● **Exercise requirements**:
When a line of the entries contains "congruence", please list that line.
*** Information shown ***
(** Every supplied wavelength has a band in the dict [main] builds. *)
Lemma wavelength_to_band_defined (ws : list Q) (bs : list string) (x : Q) :
  length bs = length ws -> In x ws ->
  exists b, dict_get Qeq_bool x (dict_of Qeq_bool (zip ws bs)) = Some b.
Proof.
  intros Hlen Hin.
  rewrite (dict_get_dict_of Qeq_bool Qeq_bool_sym Qeq_bool_trans).
  destruct (In_nth_error _ _ Hin) as (i & Hi).
  assert (Hb : exists b0, nth_error bs i = Some b0).
  { destruct (nth_error bs i) as [b0|] eqn:E; [eauto|].
    apply nth_error_None in E.
    assert (Hs : nth_error ws i <> None) by congruence.
    apply nth_error_Some in Hs. lia. }
  destruct Hb as (b0 & Hb0).
  pose proof (last_match_last Qeq_bool x (zip ws bs)) as H.
  destruct (last_match Qeq_bool x (zip ws bs)) as [b|]; [eauto|].
  assert (Hz : nth_error (zip ws bs) i = Some (x, b0))
    by (apply nth_error_zip; auto).
  specialize (H i x b0 Hz). rewrite Qeq_bool_reflexive in H. discriminate.
Qed.

(** ** Applying a formula *)

(** X6.  Applying a formula raises [KeyError] exactly when the binding lacks
    one of the roles the formula looks up; and the expression it returns
    depends only on what the binding gives to those roles. *)
Theorem apply_formula_depends_on_its_roles
    (f : list piece) (b b' : dict string string) :
  (apply_formula f b = None <->
   exists r, In r (formula_roles f) /\ dict_get String.eqb r b = None)
  /\ ((forall r, In r (formula_roles f) ->
         dict_get String.eqb r b' = dict_get String.eqb r b) ->
      apply_formula f b' = apply_formula f b).
Proof.
  split.
  - induction f as [|[s|x] f IH]; simpl.
    + split; [discriminate|]. intros (r & [] & _).
    + destruct (apply_formula f b) as [t|].
      * split; [discriminate|]. intros H. apply IH in H. discriminate.
      * split; [|reflexivity]. intros _. now apply IH.
    + destruct (dict_get String.eqb x b) as [v|] eqn:Ex.
      * destruct (apply_formula f b) as [t|].
        -- split; [discriminate|].
           intros (r & [Hr|Hr] & Hnone); [subst r; congruence|].
           assert (H : Some t = None) by (apply IH; eauto).
           discriminate H.
        -- split; [|reflexivity]. intros _.
           destruct (proj1 IH eq_refl) as (r & Hr & Hnone). eauto.
      * split; [|reflexivity]. intros _. exists x. auto.
  - induction f as [|[s|x] f IH]; simpl; intro Hagree.
    + reflexivity.
    + now rewrite IH.
    + rewrite (Hagree x (or_introl eq_refl)).
      rewrite IH; [reflexivity|]. intros r Hr. apply Hagree. now right.
Qed.

(** ** The engine calls of one index *)

Section CallFacts.
Variable Engine : Type.
Variable engine : engine_call -> Engine -> bool * Engine.

Lemma run_calls_trace (cs : list engine_call) :
  forall e,
    (fst (fst (run_calls Engine engine cs e)) = true ->
     snd (run_calls Engine engine cs e) = cs)
    /\ (fst (fst (run_calls Engine engine cs e)) = false ->
        exists pre c rest e0,
          snd (run_calls Engine engine cs e) = (pre ++ [c])%list
          /\ cs = (pre ++ c :: rest)%list
          /\ fst (engine c e0) = false).
Proof.
  induction cs as [|c cs IH]; intro e; simpl.
  - split; [reflexivity|discriminate].
  - destruct (engine c e) as [ok e1] eqn:Ec. destruct ok.
    + specialize (IH e1).
      destruct (run_calls Engine engine cs e1) as [[ok' e2] made].
      simpl in *. destruct IH as [IHt IHf]. split.
      * intros H. now rewrite (IHt H).
      * intros H. destruct (IHf H) as (pre & c' & rest & e0 & Hm & Hcs & Hc).
        exists (c :: pre), c', rest, e0. subst. auto.
    + simpl. split; [discriminate|]. intros _.
      exists [], c, cs, e. rewrite Ec. auto.
Qed.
*** End of Information shown ***
● **Worked solution**:
    assert (Hs : nth_error ws i <> None) by congruence.
           intros (r & [Hr|Hr] & Hnone); [subst r; congruence|].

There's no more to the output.